■ Work order ■
Wherever "rest" shows up in the records below, copy the whole line.

### Material to process ###

(** The program points of [fetch_new_blocks] at which a crash is
    observable: before the [getblockcount] call (line 13), before
    [getblockhash] (line 37), at the head of the [loop] (line 47), inside
    [parse_block] before the remaining transactions of [block] (the
    [for] of line 99), before the final [db.write] (line 86), and after
    the function returned. *)
Inductive Pc : Type :=
| PcStart
| PcResolve
| PcLoop (current_block_height : Z) (block_hash : string) (batch : WriteBatch)
| PcTxs (current_block_height : Z) (block : FullBlock) (rest : list string)
    (batch : WriteBatch)
| PcFinal (exit : LoopExit) (batch : WriteBatch)
| PcDone (r : SyncResult).

Record Mach : Type := mkMach { pc : Pc; mworld : World }.

Section Machine.
Context `{Codec} (client : Client).

(** One rule per branch of lines 13-87 and of the [for] of
    [parse_block]. *)
Inductive step : Mach -> Mach -> Prop :=
| step_count_err w w1 err :
    call_getblockcount client w = (Err err, w1) ->
    step (mkMach PcStart w)
      (mkMach (PcDone AbortBlockCount) (snd (eprintln (DiagBlockCount err) w1)))
| step_count_ok w w1 n :
    call_getblockcount client w = (Ok n, w1) ->
    step (mkMach PcStart w) (mkMach PcResolve w1)
| step_hash_err w w1 err :
    let s := i64_add (get_db_height (db w)) 1 in
    call_getblockhash client s w = (Err err, w1) ->
    step (mkMach PcResolve w)
      (mkMach (PcDone AbortBlockHash) (snd (eprintln (DiagBlockHash s err) w1)))
| step_hash_ok w w1 hs :
    let s := i64_add (get_db_height (db w)) 1 in
    call_getblockhash client s w = (Ok hs, w1) ->
    step (mkMach PcResolve w) (mkMach (PcLoop s hs []) w1)
| step_block_err h hs b w w1 err :
    call_getblock client hs w = (Err err, w1) ->
    step (mkMach (PcLoop h hs b) w)
      (mkMach (PcFinal ExitGetBlockFailed b) (snd (eprintln (DiagBlock hs err) w1)))
| step_block_ok h hs b w w1 block :
    call_getblock client hs w = (Ok block, w1) ->
    step (mkMach (PcLoop h hs b) w)
      (mkMach (PcTxs h block (tx block) b)
         (snd (db_put (format_hashes (hash block)) (serialize_block block) w1)))
| step_tx h block t rest b w :
    step (mkMach (PcTxs h block (t :: rest) b) w)
      (mkMach (PcTxs h block rest b) (snd (parse_transaction client t w)))
| step_next h block b w b' w1 nh :
    nextblockhash block = Some nh ->
    maybe_flush h b w = (b', w1) ->
    step (mkMach (PcTxs h block [] b) w) (mkMach (PcLoop (i64_add h 1) nh b') w1)
| step_tip h block b w :
    nextblockhash block = None ->
    step (mkMach (PcTxs h block [] b) w) (mkMach (PcFinal ExitTip b) w)
| step_final e b w :
    step (mkMach (PcFinal e b) w) (mkMach (PcDone (Walked e)) (snd (db_write b w))).

Definition init (w : World) : Mach := mkMach PcStart w.

Definition is_done (m : Mach) : bool :=
  match pc m with PcDone _ => true | _ => false end.

End Machine.

#[export] Hint Constructors step : sync.

Section MachineLemmas.
Context `{Codec} (client : Client).

Lemma step_deterministic : deterministic (step client).
Proof.
  intros a b c Hb Hc.
  destruct Hb; inversion Hc; subst;
    repeat match goal with s := _ |- _ => unfold s in *; clear s end;
    repeat match goal with
    | H1 : ?x = _, H2 : ?x = _ |- _ => rewrite H1 in H2; simplify_eq
    end; congruence.
Qed.

Lemma done_irred r w : irred (step client) (mkMach (PcDone r) w).
Proof. intros m Hm. inversion Hm. Qed.

(** A state that is not final can always step: the machine never gets
    stuck before [fetch_new_blocks] returns. *)
Lemma step_progress m : is_done m = false -> exists m', step client m m'.
Proof.
  destruct m as [[| |h hs b|h blk [|t rest] b|e b|r] w]; simpl; intros Hd; try done.
  - destruct (getblockcount client) as [n|err] eqn:E; eexists.
    + eapply step_count_ok. unfold call_getblockcount, bind, ret, emit. by rewrite E.
    + eapply step_count_err. unfold call_getblockcount, bind, ret, emit. by rewrite E.
  - destruct (getblockhash client (i64_add (get_db_height (db w)) 1)) eqn:E; eexists.
    + eapply step_hash_ok. unfold call_getblockhash, bind, ret, emit. by rewrite E.
    + eapply step_hash_err. unfold call_getblockhash, bind, ret, emit. by rewrite E.
  - destruct (getblock client hs) eqn:E; eexists.
    + eapply step_block_ok. unfold call_getblock, bind, ret, emit. by rewrite E.
    + eapply step_block_err. unfold call_getblock, bind, ret, emit. by rewrite E.
  - destruct (nextblockhash blk) eqn:E; eexists.
    + eapply step_next; [done|]. apply surjective_pairing.
    + by eapply step_tip.
  - eexists. apply step_tx.
  - eexists. apply step_final.
Qed.

Lemma irred_is_done m : irred (step client) m -> is_done m = true.
Proof.
  intros Hi. destruct (is_done m) eqn:E; [done|].
  destruct (step_progress m E) as [m' Hm]. by destruct (Hi m').
Qed.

###

■ Answer below ■
| PcTxs (current_block_height : Z) (block : FullBlock) (rest : list string)
| step_tx h block t rest b w :
    step (mkMach (PcTxs h block (t :: rest) b) w)
      (mkMach (PcTxs h block rest b) (snd (parse_transaction client t w)))
  destruct m as [[| |h hs b|h blk [|t rest] b|e b|r] w]; simpl; intros Hd; try done.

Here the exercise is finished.